▶ **TASK DESCRIPTION**:
Below are some records. Repeat exactly the lines from the one containing "image_buffers q as_target" through the final line.

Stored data
....
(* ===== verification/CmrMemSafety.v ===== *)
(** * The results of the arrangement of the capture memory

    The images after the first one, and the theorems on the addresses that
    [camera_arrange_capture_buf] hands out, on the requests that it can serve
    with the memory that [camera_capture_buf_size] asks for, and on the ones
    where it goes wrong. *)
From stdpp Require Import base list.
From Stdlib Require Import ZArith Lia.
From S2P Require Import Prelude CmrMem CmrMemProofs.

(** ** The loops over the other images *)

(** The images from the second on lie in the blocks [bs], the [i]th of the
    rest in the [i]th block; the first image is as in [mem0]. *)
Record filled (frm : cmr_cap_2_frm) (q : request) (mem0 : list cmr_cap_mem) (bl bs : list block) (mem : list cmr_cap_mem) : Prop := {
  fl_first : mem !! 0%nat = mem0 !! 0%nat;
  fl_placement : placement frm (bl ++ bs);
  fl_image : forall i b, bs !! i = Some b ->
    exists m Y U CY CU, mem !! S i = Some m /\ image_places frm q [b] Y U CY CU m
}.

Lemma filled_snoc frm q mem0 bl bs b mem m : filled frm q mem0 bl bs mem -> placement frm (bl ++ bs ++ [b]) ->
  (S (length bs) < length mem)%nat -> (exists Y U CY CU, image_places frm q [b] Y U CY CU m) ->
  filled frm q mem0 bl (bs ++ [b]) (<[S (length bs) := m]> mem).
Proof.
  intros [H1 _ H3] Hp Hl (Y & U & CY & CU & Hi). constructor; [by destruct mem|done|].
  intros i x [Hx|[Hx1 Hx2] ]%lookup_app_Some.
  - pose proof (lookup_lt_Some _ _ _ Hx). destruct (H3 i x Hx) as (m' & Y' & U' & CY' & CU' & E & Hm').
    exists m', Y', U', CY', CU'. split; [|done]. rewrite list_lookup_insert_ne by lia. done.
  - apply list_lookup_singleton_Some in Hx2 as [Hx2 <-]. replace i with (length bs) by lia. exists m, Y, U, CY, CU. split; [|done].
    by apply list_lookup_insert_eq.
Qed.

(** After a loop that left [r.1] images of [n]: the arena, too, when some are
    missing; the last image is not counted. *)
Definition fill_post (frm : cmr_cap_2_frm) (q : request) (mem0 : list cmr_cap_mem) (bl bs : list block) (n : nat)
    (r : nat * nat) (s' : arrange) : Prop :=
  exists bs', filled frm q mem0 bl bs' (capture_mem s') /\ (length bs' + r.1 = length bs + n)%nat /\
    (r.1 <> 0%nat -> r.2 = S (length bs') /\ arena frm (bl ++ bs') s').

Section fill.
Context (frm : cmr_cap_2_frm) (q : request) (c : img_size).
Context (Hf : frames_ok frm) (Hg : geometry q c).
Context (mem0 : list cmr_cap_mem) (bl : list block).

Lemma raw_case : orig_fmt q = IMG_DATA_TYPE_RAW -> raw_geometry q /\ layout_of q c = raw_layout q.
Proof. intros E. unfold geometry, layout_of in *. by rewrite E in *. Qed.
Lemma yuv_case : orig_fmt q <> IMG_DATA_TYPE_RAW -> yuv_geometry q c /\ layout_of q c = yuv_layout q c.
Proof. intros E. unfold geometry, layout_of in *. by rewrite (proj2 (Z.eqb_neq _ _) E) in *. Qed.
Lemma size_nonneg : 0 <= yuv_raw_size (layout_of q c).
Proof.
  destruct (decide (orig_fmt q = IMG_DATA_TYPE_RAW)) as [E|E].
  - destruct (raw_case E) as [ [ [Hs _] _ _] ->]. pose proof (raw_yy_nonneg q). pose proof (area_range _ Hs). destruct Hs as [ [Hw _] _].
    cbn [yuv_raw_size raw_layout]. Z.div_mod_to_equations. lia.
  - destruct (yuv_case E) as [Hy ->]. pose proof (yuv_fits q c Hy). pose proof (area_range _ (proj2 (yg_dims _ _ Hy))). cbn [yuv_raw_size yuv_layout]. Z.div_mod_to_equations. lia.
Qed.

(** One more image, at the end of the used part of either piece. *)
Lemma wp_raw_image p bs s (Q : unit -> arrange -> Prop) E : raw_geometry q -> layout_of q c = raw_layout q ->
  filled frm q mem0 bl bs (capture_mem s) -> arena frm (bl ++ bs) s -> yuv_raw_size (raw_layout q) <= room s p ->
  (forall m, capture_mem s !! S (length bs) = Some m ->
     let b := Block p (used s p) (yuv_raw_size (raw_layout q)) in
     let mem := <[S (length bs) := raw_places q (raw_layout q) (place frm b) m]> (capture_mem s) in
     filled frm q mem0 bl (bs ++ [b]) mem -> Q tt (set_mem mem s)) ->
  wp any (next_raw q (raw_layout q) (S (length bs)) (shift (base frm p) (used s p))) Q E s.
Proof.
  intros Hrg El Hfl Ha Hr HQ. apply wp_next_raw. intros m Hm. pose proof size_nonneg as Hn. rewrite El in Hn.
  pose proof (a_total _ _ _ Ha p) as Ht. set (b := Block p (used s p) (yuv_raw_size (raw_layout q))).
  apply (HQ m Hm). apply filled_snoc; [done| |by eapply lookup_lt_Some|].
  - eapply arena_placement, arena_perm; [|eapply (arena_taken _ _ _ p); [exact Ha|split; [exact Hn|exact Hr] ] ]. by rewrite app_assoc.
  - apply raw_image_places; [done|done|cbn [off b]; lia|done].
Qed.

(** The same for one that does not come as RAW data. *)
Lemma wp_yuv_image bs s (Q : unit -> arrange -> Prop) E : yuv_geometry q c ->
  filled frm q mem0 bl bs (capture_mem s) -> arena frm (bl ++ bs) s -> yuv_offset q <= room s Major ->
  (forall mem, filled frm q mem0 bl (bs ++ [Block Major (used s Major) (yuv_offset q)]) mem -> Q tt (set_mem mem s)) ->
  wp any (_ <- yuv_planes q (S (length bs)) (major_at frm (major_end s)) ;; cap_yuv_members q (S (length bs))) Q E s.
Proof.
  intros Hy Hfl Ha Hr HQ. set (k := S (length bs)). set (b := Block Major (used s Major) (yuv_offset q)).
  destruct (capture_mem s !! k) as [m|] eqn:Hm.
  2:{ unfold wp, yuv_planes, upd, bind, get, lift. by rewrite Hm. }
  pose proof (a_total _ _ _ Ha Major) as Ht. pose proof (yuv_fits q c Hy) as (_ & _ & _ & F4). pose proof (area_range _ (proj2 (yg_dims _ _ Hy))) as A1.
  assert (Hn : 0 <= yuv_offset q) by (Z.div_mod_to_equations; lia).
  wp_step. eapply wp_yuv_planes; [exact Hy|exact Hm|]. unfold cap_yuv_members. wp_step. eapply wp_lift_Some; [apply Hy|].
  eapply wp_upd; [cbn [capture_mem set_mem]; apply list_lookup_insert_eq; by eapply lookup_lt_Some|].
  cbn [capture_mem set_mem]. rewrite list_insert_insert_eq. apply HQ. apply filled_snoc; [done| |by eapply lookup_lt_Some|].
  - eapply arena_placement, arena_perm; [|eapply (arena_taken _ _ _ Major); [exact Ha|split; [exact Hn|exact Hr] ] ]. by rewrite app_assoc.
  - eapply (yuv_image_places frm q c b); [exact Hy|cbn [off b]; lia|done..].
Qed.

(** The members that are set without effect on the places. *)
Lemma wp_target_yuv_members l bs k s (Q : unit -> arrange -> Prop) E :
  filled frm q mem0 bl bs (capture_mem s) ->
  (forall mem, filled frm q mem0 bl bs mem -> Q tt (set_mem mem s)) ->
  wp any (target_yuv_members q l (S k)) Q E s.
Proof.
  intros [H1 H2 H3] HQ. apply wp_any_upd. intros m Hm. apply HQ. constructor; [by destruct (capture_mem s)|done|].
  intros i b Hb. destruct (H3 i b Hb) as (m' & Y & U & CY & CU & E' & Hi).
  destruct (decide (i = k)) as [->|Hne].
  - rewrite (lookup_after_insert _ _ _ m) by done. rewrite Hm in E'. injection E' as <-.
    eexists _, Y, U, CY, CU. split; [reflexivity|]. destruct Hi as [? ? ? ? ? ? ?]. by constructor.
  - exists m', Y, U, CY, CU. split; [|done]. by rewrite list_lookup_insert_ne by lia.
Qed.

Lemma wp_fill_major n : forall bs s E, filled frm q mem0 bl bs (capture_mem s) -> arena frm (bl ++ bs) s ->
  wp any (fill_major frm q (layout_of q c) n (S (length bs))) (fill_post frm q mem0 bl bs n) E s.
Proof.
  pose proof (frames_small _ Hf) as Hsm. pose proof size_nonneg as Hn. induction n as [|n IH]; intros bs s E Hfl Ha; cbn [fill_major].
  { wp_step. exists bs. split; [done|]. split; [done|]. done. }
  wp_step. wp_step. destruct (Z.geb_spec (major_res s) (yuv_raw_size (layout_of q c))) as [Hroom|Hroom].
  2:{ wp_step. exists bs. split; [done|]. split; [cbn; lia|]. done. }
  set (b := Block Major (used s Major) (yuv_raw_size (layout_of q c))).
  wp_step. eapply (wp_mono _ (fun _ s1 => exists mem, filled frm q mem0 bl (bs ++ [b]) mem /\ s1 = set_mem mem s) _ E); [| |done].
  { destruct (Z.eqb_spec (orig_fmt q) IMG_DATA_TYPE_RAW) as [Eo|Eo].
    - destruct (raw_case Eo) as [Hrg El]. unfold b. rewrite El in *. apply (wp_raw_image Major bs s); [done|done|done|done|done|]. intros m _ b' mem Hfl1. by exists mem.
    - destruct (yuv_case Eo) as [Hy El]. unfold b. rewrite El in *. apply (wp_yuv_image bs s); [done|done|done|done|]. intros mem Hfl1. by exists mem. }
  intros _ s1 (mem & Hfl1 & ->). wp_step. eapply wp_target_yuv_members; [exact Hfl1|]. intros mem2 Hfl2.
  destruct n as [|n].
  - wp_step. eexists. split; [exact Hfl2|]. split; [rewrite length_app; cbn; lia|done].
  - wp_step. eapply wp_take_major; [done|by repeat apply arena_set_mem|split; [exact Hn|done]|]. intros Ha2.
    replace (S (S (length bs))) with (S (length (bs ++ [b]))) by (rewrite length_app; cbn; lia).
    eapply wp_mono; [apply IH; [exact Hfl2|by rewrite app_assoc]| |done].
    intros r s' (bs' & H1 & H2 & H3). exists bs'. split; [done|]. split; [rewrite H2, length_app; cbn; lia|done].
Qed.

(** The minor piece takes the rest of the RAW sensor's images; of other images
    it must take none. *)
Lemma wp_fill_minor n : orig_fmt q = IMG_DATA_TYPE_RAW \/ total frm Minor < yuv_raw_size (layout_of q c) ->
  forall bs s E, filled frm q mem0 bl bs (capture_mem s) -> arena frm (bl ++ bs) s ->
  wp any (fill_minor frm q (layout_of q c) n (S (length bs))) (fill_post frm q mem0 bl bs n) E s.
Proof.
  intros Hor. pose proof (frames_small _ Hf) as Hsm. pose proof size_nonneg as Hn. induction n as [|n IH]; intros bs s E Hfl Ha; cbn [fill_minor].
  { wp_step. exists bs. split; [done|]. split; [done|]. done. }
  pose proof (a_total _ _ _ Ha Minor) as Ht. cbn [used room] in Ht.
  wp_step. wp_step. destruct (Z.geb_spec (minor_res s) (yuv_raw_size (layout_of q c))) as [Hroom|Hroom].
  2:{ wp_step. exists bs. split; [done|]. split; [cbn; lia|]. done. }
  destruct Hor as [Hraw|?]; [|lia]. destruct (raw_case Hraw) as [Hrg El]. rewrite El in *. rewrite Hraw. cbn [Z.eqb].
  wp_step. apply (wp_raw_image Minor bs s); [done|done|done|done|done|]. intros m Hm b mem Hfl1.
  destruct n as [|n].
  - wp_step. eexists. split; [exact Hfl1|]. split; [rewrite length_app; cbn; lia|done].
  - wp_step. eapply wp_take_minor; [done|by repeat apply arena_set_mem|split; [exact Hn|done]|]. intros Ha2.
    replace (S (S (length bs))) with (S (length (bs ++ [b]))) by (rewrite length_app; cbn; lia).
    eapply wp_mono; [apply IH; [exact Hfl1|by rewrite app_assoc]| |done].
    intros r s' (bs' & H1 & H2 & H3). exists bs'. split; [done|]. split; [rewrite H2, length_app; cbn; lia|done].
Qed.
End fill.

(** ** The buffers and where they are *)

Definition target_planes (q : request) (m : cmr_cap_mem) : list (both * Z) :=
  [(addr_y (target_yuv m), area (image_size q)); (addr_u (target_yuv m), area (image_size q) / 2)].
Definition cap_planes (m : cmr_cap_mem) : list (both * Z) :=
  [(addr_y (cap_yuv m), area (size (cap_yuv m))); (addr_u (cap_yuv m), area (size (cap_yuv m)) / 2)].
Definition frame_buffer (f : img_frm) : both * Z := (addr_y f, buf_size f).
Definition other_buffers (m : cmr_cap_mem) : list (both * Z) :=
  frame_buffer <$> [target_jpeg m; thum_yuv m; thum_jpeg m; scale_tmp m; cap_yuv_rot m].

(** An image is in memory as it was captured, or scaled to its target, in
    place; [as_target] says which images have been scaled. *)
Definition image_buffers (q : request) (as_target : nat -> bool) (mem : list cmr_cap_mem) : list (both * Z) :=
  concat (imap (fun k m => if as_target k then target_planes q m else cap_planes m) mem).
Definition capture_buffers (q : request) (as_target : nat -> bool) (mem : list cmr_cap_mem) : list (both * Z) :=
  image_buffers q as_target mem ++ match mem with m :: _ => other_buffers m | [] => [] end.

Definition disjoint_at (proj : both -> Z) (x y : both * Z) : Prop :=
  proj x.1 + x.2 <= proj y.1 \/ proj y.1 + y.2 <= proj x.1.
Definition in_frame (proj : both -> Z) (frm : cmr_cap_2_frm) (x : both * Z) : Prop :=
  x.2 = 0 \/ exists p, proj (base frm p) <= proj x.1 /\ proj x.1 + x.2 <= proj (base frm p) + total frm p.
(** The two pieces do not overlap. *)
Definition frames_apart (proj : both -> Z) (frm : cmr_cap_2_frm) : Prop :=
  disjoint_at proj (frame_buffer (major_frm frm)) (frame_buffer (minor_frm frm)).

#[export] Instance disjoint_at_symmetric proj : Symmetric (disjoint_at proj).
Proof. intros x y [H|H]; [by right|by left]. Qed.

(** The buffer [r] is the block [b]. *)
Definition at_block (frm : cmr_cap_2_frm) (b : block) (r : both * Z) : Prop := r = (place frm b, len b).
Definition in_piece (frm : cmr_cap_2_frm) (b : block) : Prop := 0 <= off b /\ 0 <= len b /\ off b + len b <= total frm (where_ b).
....
▶ **RESPONSE AREA**:
  image_buffers q as_target mem ++ match mem with m :: _ => other_buffers m | [] => [] end.

Definition disjoint_at (proj : both -> Z) (x y : both * Z) : Prop :=
  proj x.1 + x.2 <= proj y.1 \/ proj y.1 + y.2 <= proj x.1.
Definition in_frame (proj : both -> Z) (frm : cmr_cap_2_frm) (x : both * Z) : Prop :=
  x.2 = 0 \/ exists p, proj (base frm p) <= proj x.1 /\ proj x.1 + x.2 <= proj (base frm p) + total frm p.
(** The two pieces do not overlap. *)
Definition frames_apart (proj : both -> Z) (frm : cmr_cap_2_frm) : Prop :=
  disjoint_at proj (frame_buffer (major_frm frm)) (frame_buffer (minor_frm frm)).

#[export] Instance disjoint_at_symmetric proj : Symmetric (disjoint_at proj).
Proof. intros x y [H|H]; [by right|by left]. Qed.

(** The buffer [r] is the block [b]. *)
Definition at_block (frm : cmr_cap_2_frm) (b : block) (r : both * Z) : Prop := r = (place frm b, len b).
Definition in_piece (frm : cmr_cap_2_frm) (b : block) : Prop := 0 <= off b /\ 0 <= len b /\ off b + len b <= total frm (where_ b).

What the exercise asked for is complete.